En tout cas, ce n’est pas un métier qui appelle la routine : “C’est très physique, avec le dépotage de conteneurs (les vider de leurs contenus, Ndlr). Et il faut aller très vite pour économiser de l’argent. Plus le conteneurs reste sur place, plus l’entreprise paye”, révèle Édouard Lefebvre, directeur de Sim au Havre. Dans cette agence d’emploi, les postes les plus recherchés en intérim sont cariste empoteur, sachant manier le Caces 5 – “il faut pouvoir mettre beaucoup de marchandises dans un conteneur pour qu’il parte plein” – avec de l’expérience. Sont également recherchés des caristes manutentionnaires, qui peuvent convenir à des postes plus juniors. Dans un autre genre, l’agent de transit achète de la place dans un conteneur et suit le trajet de la marchandise.

 

L’intérim pour tester

L’intérim présente un avantage financier non négligeable puisque sont inclus les primes de précarité et les congés payés. Certaines personnes décident d’ailleurs de ne travailler qu’à la journée et refusent des CDI. “Les bons éléments peuvent se permettre de négocier des taux horaires équivalents à des postes du tertiaire”. Surtout, l’intérim est une bonne porte d’entrée vers ce secteur en recherche constante de profils. “Alt Logistique utilise l’intérim en vue de recrutements. Si la personne convient, on cherchera toujours à la garder”, souligne Carole Tarapacki. “Quelqu’un qui pousse la porte de notre agence en se présentant correctement et en étant motivé pourra travailler pour nous 2 ou 3 jours après”, affirme Édouard Lefebvre.

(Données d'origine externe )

Lemma ask_framed r l c (Q : option (PlacementDecision * option string) → Sys → Prop) :
  extends l0 l → Forall engine_sane (dict_values (serving_engines c)) →
  (∀ d st, framed c st → Q d st) → wp l0 (ask_scheduler pow15 choice r) (l, c) Q.
Proof.
  intros Hl Hs HQ. unfold wp, ask_scheduler.
  destruct (place_request _ _ _ _) as [[s' es'] o] eqn:E. apply place_request_sane in E.
  - assert (Hf : ∀ c', ledger c' = ledger c → serving_engines c' = fold_left (fun d '(id, e) => dict_set d id e)
        (zip (dict_keys (available_engines c)) es') (serving_engines c) → framed c (l, c')).
    { intros c' H1 H2. split_and!; [done|done|]. simpl. rewrite H2. by apply write_back_sane. }
    destruct o as [[d|]|ex]; [apply HQ, Hf; done..|done].
  - apply Forall_forall. intros e He. unfold dict_values, available_engines in He.
    apply list_elem_of_fmap in He as ([id e'] & -> & He). apply list_elem_of_filter in He as [_ He].
    eapply Forall_forall; [exact Hs|]. apply list_elem_of_fmap. by exists (id, e').
Qed.

Lemma add_request_sane {L} (cb : option (Event → M L unit)) r s s' b :
  add_request cb r s = (s', Ok b) → engine_sane (es_eng s) → engine_sane (es_eng s').
Proof.
  intros H (Ht & Hc & Hq). pose proof (untouched_add_request cb r s) as Hu. rewrite H in Hu. unfold waiting in Hu. simpl in Hu.
  unfold engine_sane. rewrite Hu, Hq. clear Hu. unfold add_request in H. run_ok H. all_keeps. destruct (negb x).
  { apply ret_ok in H as [-> ->]. by rewrite_kept. }
  run_ok H. apply ret_ok in H as [-> ->]. all_keeps. simpl in *. by rewrite_kept.
Qed.

Lemma engine_framed {A} id (m : M (ES EventLoop) A) l c (Q : A → Sys → Prop) :
  extends l0 l → Forall engine_sane (dict_values (serving_engines c)) → outer extends_from m →
  (∀ s s' a, m s = (s', Ok a) → es_out s = l → engine_sane (es_eng s) → engine_sane (es_eng s')) →
  (∀ e s a c', dict_get (serving_engines c) id = Some e → m (mkES (cm_store c) e l) = (s, Ok a) →
     framed c (es_out s, c') → dict_get (serving_engines c') id = Some (es_eng s) → Q a (es_out s, c')) →
  wp l0 (on_engine_of id m) (l, c) Q.
Proof.
  intros Hl Hs Ho Hm HQ. apply wp_engine; [done|done|]. intros e s a He Hr Hx.
  apply (HQ e); [done|done| |simpl; apply dict_get_set_eq]. split_and!; [done|done|]. simpl.
  apply dict_set_sane; [done|]. eapply Hm; [exact Hr|done|]. by eapply dict_get_sane.
Qed.

Lemma outer_add r : outer extends_from (add_request (Some _handle_engine_event) r).
Proof. apply outer_add_request; [apply _|]. intros cb ev l. apply engine_callback_extends. Qed.
Lemma outer_engine_step t : outer extends_from (engine_step (Some _handle_engine_event) iter t).
Proof. apply outer_step; [apply _|]. intros cb ev l. apply engine_callback_extends. Qed.

Lemma schedule_keeps (ev : Event) : event_type ev ≠ REQUEST_ARRIVAL → clock_ok (timestamp ev) → keeps_inv (schedule ev).
Proof.
  intros Ht Hc l c Hl Hi. apply wp_schedule; [done..|]. intros l' Hl'. split; [done|].
  eapply cluster_inv_frame; [exact Hi|by eapply extends_mid|done|apply Hi].
Qed.

Lemma placement_keeps ev : keeps_inv (_handle_placement_decision md5 pow15 choice ev).
Proof.
  intros l c Hl Hi. unfold _handle_placement_decision. do 4 wp_step.
  destruct (dict_get (cm_active_requests c) a) as [r|]; [|by apply keeps_retC].
  apply wp_bind, ask_framed; [done|apply Hi|]. intros [[d [node|]]|] [l1 c1] Hf.
  2:{ apply wp_raise, Hf. }
  2:{ by eapply framed_step, reject_keeps. }
  pose proof (framed_inv _ _ _ Hl Hi Hf) as Hi1. simpl in Hi1. pose proof Hf as (Hl1 & _ & Hs1). simpl in Hl1, Hs1.
  apply wp_bind, engine_framed; [done|done|apply outer_add| |].
  { intros s s' b Hb _. by eapply add_request_sane. }
  intros e s b c2 _ _ Hf2 _. destruct b; simpl; [|by eapply (framed_step _ l1 c1), reject_keeps].
  pose proof (framed_inv _ _ _ Hl1 Hi1 Hf2) as Hi2. pose proof Hf2 as (Hl2 & _). simpl in Hi2, Hl2.
  unfold _record_placement_decision, _schedule_engine_step. repeat wp_step.
  apply schedule_keeps; [done|apply Hi2|done|].
  eapply cluster_inv_frame; [exact Hi2|by apply extends_refl, Hl2|done|apply Hi2].
Qed.

(** A step of an engine: its events and its cursor have timestamps in order. *)
Lemma engine_step_sane now s s' evs :
  clock_ok now → engine_step (Some _handle_engine_event) iter (Some now) s = (s', Ok evs) → engine_sane (es_eng s) →
  engine_sane (es_eng s') ∧ Forall (fun ev => clock_ok (timestamp ev) ∧ event_type ev ≠ REQUEST_ARRIVAL) evs.
Proof.
  intros Hn H (Ht & Hc & Hq). pose proof (untouched_step (Some _handle_engine_event) iter (Some now) s) as Hu.
  rewrite H in Hu. unfold waiting in Hu. simpl in Hu. apply engine_step_clock in H as (H1 & _ & H2 & H3).
  apply advances_later in H2 as [_ Hok]; [|done|done|by case_match]. unfold engine_sane. rewrite H1, Hu.
  split; [done|]. eapply Forall_impl; [exact H3|]. intros ev [-> ->]. done.
Qed.

Lemma for_each_keeps {A} (f : A → CM unit) xs : Forall (fun x => keeps_inv (f x)) xs → keeps_inv (for_each f xs).
Proof.
  induction 1 as [|x xs Hx _ IH]; intros l c Hl Hi; cbn [for_each]; [by unfold wp|].
  apply wp_bind. eapply wp_mono; [by apply Hx|]. intros [] [l' c'] [H1 H2]. by apply IH.
Qed.

Lemma engine_event_keeps ev :
  clock_ok (timestamp ev) ∧ event_type ev ≠ REQUEST_ARRIVAL → keeps_inv (schedule_engine_event ev).
Proof.
  intros [Hc Ht] l c Hl Hi. unfold schedule_engine_event. do 2 wp_step.
  destruct (fltb _ _); apply schedule_keeps; try done. apply Hi.
Qed.

Lemma clock_next t now : clock_ok t → clock_ok now → clock_ok (if fleb t now then fadd now (flit 1 1000000) else t).
Proof.
  intros Ht Hn. destruct (fleb t now); [|done].
  assert (Hpos : fle fzero (flit 1 1000000)) by (vm_compute; reflexivity).
  assert (Hwf : fwf (flit 1 1000000)) by apply flit_wf. revert Hpos Hwf. generalize (flit 1 1000000). intros d Hd Hw.
  destruct Hn as [H1 H2]. split; [by apply fadd_wf|by apply fadd_above].
Qed.

Lemma batch_form_keeps ev : keeps_inv (_handle_batch_form iter ev).
Proof.
  intros l c Hl Hi. unfold _handle_batch_form. do 2 wp_step.
  destruct (dict_get (serving_engines c) (target ev)) as [e|]; [|by apply keeps_retC]. do 2 wp_step.
  apply engine_framed; [done|apply Hi|apply outer_engine_step| |].
  { intros s s' evs Hst _ Hs. eapply engine_step_sane; [apply Hi|done|done]. }
  intros e1 s evs c1 He1 Hst Hf _. pose proof (framed_inv _ _ _ Hl Hi Hf) as Hi1. pose proof Hf as (Hl1 & _).
  simpl in Hi1, Hl1. apply engine_step_sane in Hst as [_ Hevs]; [|apply Hi|].
  2:{ simpl. eapply dict_get_sane; [apply Hi|done]. }
  apply wp_bind. eapply wp_mono.
  { apply for_each_keeps; [|exact Hl1|exact Hi1]. eapply Forall_impl; [exact Hevs|]. apply engine_event_keeps. }
  intros [] [l2 c2] [Hl2 Hi2]. simpl in Hl2, Hi2. do 2 wp_step.
  destruct (dict_get (serving_engines c2) (target ev)) as [e2|] eqn:Ee; [|by apply keeps_retC].
  destruct (has_pending_work e2); [|by apply keeps_retC]. do 2 wp_step.
  assert (Hc2 : clock_ok (e_cursor e2)) by (by eapply dict_get_sane in Ee as (? & ? & ?); [|apply Hi2]).
  apply schedule_keeps; [done| |done|done]. apply clock_next; [apply clock_fmax|]; (done || apply Hi2).
Qed.

End HandlerSpecs.

Definition owed_by (e : Event) : Z := match arrival_id e with Some _ => 1 | None => 0 end.

(** An arrival registers a request that is not registered yet. *)
Lemma arrival_keeps md5 n l0 ev l c :
  extends l0 l → owing n (owed_by ev) l c → event_type ev = REQUEST_ARRIVAL → clock_ok (timestamp ev) →
  (∀ id, arrival_id ev = Some id →
     (id ∉ dict_keys (cm_active_requests c)) ∧ id ∉ arrival_ids (event_queue l)) →
  wp l0 (_handle_request_arrival md5 ev) (l, c) (fun _ st => extends l0 (fst st) ∧ cluster_inv n (fst st) (snd st)).
Proof.
  intros Hl Hi Ht Hc Hid. unfold owed_by, arrival_id in *. rewrite decide_True in Hi, Hid by done.
  unfold _handle_request_arrival. repeat wp_step. simpl. rewrite H in *.
  destruct (Hid _ eq_refl) as [Hn Hq]. apply schedule_keeps; [done|done|done|]. pose proof Hi as []. split; simpl; try done.
  - lia.
  - rewrite dict_set_length_new by done. lia.
  - by apply dict_set_NoDup.
  - intros id Hin. rewrite dict_set_keys, bool_decide_eq_false_2 by done. rewrite elem_of_app, list_elem_of_singleton.
    intros [Ha| ->]; [by eapply ci_fresh0|done].
Qed.

(** ** The manager is a client of the event loop *)

Lemma inv_good n k l c : loop_inv l → owing n k l c → good l.
Proof. intros Hl []. by split. Qed.

(** Taking an event off the queue. *)
Lemma begin_cluster_inv n l c e q :
  loop_inv l → cluster_inv n l c → heappop Event_lt (event_queue l) = Some (e, q) →
  owing n (owed_by e) (begin_event e q l) c ∧ clock_ok (timestamp e) ∧
  ∀ id, arrival_id e = Some id → (id ∉ dict_keys (cm_active_requests c)) ∧ id ∉ arrival_ids q.
Proof.
  intros Hl Hi Hpop. destruct (begin_event_inv _ _ _ Hl Hpop) as (_ & Hp & _ & _). pose proof Hi as [].
  assert (Hq : Forall (fun e => clock_ok (timestamp e)) (e :: q)) by (by rewrite <- Hp). inversion_clear Hq.
  pose proof (arrival_ids_perm _ _ Hp) as Ha. rewrite arrival_ids_cons in Ha.
  assert (Hsub : ∀ id, id ∈ arrival_ids q → id ∈ arrival_ids (event_queue l)).
  { intros id Hin. rewrite Ha. destruct (arrival_id e); [by right|done]. }
  rewrite Ha in ci_arrivals0. rewrite Ha in ci_generated0. split; [|split; [done|]].
  - split; simpl; try done.
    + unfold owed_by. destruct (arrival_id e); simpl in *; lia.
    + destruct (arrival_id e); [by apply NoDup_cons in ci_arrivals0 as [_ ?]|done].
    + intros id Hin. by apply ci_fresh0, Hsub.
  - intros id He. rewrite He in *. apply NoDup_cons in ci_arrivals0 as [Hn _]. split; [|done].
    apply ci_fresh0. rewrite Ha. left.
Qed.

Section Client.
Context (md5 : string → Z) (pow15 : Z → res num) (choice : Z → nat → nat) (iter : list ref → list ref).
Abbreviation hs := (cluster_handlers md5 pow15 choice iter).

(** What is registered for each type of event. *)
Lemma handlers_cases t h : hs t = Some h →
  (t = REQUEST_ARRIVAL ∧ h = _handle_request_arrival md5) ∨ (t ≠ REQUEST_ARRIVAL ∧ ∀ l0 n k e, keeps_inv l0 n k (h e)).
Proof.
  unfold cluster_handlers, register_handler, no_handlers. simpl. intros H.
  repeat (case_decide; [injection H as <-; try (right; split; [by subst|]; intros l0 n k e; apply keeps_retC)|]); try done.
  all: try by left.
  all: right; split; [by subst|]; intros l0 n k e.
  - exact (batch_form_keeps iter l0 n k e).
  - exact (request_complete_keeps md5 l0 n k e).
  - exact (node_offline_keeps l0 n k e).
  - exact (node_online_keeps md5 pow15 choice l0 n k e).
  - exact (placement_keeps md5 pow15 choice l0 n k e).
Qed.
(** One machine: [key] ranks the compatible workloads, [weight] is what the
    machine adds to the count of the chosen one. *)
Definition assign_node (memory_threshold : pyfloat) (wls : list WorkloadConfig)
    (key : dict Z → WorkloadConfig * Z → res num) (weight : Z → Z) (pl : Plan) (n : PhysicalNodeConfig) : res Plan :=
  let compatible := compatible_workloads memory_threshold n wls in
  if is_nil compatible then Ok pl
  else
    '(wl, tp) ← py_min (key (pl_counts pl)) nltb compatible;
    replicas ← floordiv (gpus_per_node n) tp;
    count ← dict_index (pl_counts pl) (wl_model_id wl);
    Ok (mkPlan (pl_nodes pl ++ logical_nodes (pl_counter pl) replicas (wl_model_id wl) (gpu_type n) tp)
          (pl_counter pl + Z.max 0 replicas) (fadd (pl_cost pl) (cost n))
          (dict_set (pl_counts pl) (wl_model_id wl) (count + weight replicas))).

Definition zero_counts (wls : list WorkloadConfig) : dict Z :=
  fold_left (fun d wl => dict_set d (wl_model_id wl) 0) wls [].
Definition empty_plan (wls : list WorkloadConfig) : Plan := mkPlan [] 0 fzero (zero_counts wls).

(** Machines of one type given to a workload by the search. *)
Record Assignment := mkAssign {
  as_workload : nat; as_gpu_type : string; as_count : Z; as_gpus : Z; as_tp : Z; as_cost : pyfloat }.

Inductive Report :=
  | NoWorkloads (strategy : string)
  | MaximizeReplicas (replica_counts : dict Z) (hourly_cost : pyfloat)
  | WorkloadBalanced (load_scores target_replicas : dict num) (final_replicas : dict Z) (hourly_cost : pyfloat)
  | SimulationSearch (best_throughput : num) (candidates : list (nat * num * num * list Assignment)).
(* ===== verification/Allocation.v ===== *)
(** * The offline allocation calculators

    Models [contrib/serving-simulator/tools/bench_placement/calculator.py] (of which
    [baseline_calculator.py] is a copy) and [memory_calculator.py]: two exhaustive
    searches that divide the GPUs of two clusters among three models.  The first
    maximises the smallest throughput, the second minimises the distance to the
    shares that the memory demands call for.  What they print and the runtime
    they report are left out.

    Neither has an input: the searches run here as they are ([vm_compute]), and the
    theorems quantify over the allocations they are compared with. *)

From Stdlib Require Import QArith Lqa.
From S2P Require Import Prelude PyFloat PyStr.

#[local] Open Scope string_scope.
#[local] Open Scope list_scope.
#[local] Open Scope Z_scope.

Inductive Gpu := A100 | GH200.
Inductive Size := S13B | S34B | S70B.

Definition A100_CAPACITY : Z := 24.
Definition GH200_CAPACITY : Z := 32.
Definition TOTAL_CAPACITY : Z := A100_CAPACITY + GH200_CAPACITY.

(** The GPUs one instance needs. *)
Definition GPU_REQS (g : Gpu) (m : Size) : Z :=
  match g, m with
  | A100, S13B => 1 | A100, S34B => 2 | A100, S70B => 4
  | GH200, S13B => 1 | GH200, S34B => 2 | GH200, S70B => 4
  end.

Definition BASE_TIMES (g : Gpu) (m : Size) : pyfloat :=
  match g, m with
  | A100, S13B => decimal 6538165924 (-6) | A100, S34B => decimal 3723153667 (-5) | A100, S70B => decimal 1489700265 (-5)
  | GH200, S13B => decimal 2617779327 (-6) | GH200, S34B => decimal 1162639596 (-5) | GH200, S70B => decimal 5939552729 (-6)
  end.

(** ['13B': {'A100': ..., 'GH200': ...}] *)
Record Instances := mkInstances { on_A100 : Z; on_GH200 : Z }.
Record Allocation := mkAllocation { al_13B : Instances; al_34B : Instances; al_70B : Instances }.
Definition instances (a : Allocation) (m : Size) : Instances :=
  match m with S13B => al_13B a | S34B => al_34B a | S70B => al_70B a end.

(** [N / T if N > 0 else 0.0] *)
Definition share_of (n : Z) (t : pyfloat) : res pyfloat := if 0 <? n then x ← float_of_int n; fdiv x t else Ok fzero.

Definition calculate_throughput (m : Size) (n_a n_g : Z) : res pyfloat :=
  th_A ← share_of n_a (BASE_TIMES A100 m);
  th_G ← share_of n_g (BASE_TIMES GH200 m);
  Ok (fadd th_A th_G).

(** The two loops over one kind of GPU: the instances of each model, the 13B model
    taking what is left. *)
Definition fillings (capacity : Z) (req : Size → Z) : list (Z * Z * Z) :=
  concat (map (fun n_70 =>
    let remaining_1 := capacity - n_70 * req S70B in
    map (fun n_34 =>
      let remaining_2 := remaining_1 - n_34 * req S34B in
      (remaining_2 / req S13B, n_34, n_70))
    (zrange 0 (remaining_1 / req S34B + 1)))
  (zrange 0 (capacity / req S70B + 1))).

Definition current_allocation (a g : Z * Z * Z) : Allocation :=
  let '(a13, a34, a70) := a in let '(g13, g34, g70) := g in
  mkAllocation (mkInstances a13 g13) (mkInstances a34 g34) (mkInstances a70 g70).

(** The allocations the four loops visit, in their order. *)
Definition search_space : list Allocation :=
  concat (map (fun a => map (current_allocation a) (fillings GH200_CAPACITY (GPU_REQS GH200))) (fillings A100_CAPACITY (GPU_REQS A100))).

(** What the loops keep: the best value, its allocation and the iterations. *)
Record Best := mkBest { bs_value : pyfloat; bs_allocation : option Allocation; bs_iterations : Z }.

Definition keep_best (value : Allocation → res pyfloat) (better : pyfloat → pyfloat → bool) (b : Best) (a : Allocation) : res Best :=
  v ← value a;
  Ok (if better v (bs_value b) then mkBest v (Some a) (bs_iterations b + 1)
      else mkBest (bs_value b) (bs_allocation b) (bs_iterations b + 1)).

Il n’y a pas que le port qui fait travailler au Havre. En l’occurrence, les métiers des services à la personne, auxiliaire de vie ou aide-ménager, ne sont pas en reste. “Il y avait 230 projets de recrutement pour l’année 2018 pour le bassin du Havre. Finalement on a dépassé ce chiffre car 250 offres ont été déposées depuis le début de l’année, clarifie Fanny Lepainturier. Et tout n’est pas pourvu.” Dans un autre genre de services, l’hôtellerie et le restauration connaissent un renouveau depuis l’anniversaire de la ville en 2015. D’autant que de plus en plus de croisiéristes s’arrêtent au Havre. Plonge, cuisine, personnel d’étages, serveurs… Tous les postes sont concernés. Enfin, les services client recherchent également des candidats, quelques centaines d’ici la fin de l’année 2018, comme des entreprises importantes localement, Ceacom, Nestor & Nelson ou Filiazur. Le point positif ? “Elles n’exigent pas des candidats expérimentés et s’engagent à faire du tutorat pour améliorer leurs compétences”. Avis aux amateurs.

 

Renault recrute

Il n’y a pas que le port qui fait travailler au Havre, l’industrie aussi. En l’occurrence, l’usine de Renault à Sandouville, qui fabrique le modèle Trafic. Si 675 personnes sont recrutées entre mi-2015 et la fin de l’année 2018, il reste encore une trentaine d’emplois à pouvoir. Une vingtaine concernent des postes d’opérateurs. “Il faut au minimum un niveau CAP, mais pas forcément en métallurgie”, indique Magali Massoules, DRH de l’usine. Pour les emplois de techniciens de maintenance (automaticien, mécanicien et électro-mécanicien), un bac + 2 ou 3 est demandé. Le processus de recrutement dure un mois et démarre avec des tests, “pour valider des connaissances générales”, suivis d’entretiens avec une personne du service RH et un opérationnel. Compte tenu de l’ambitieuse politique de recrutement du constructeur français, d’autres nombreux postes seront à pourvoir dès 2019.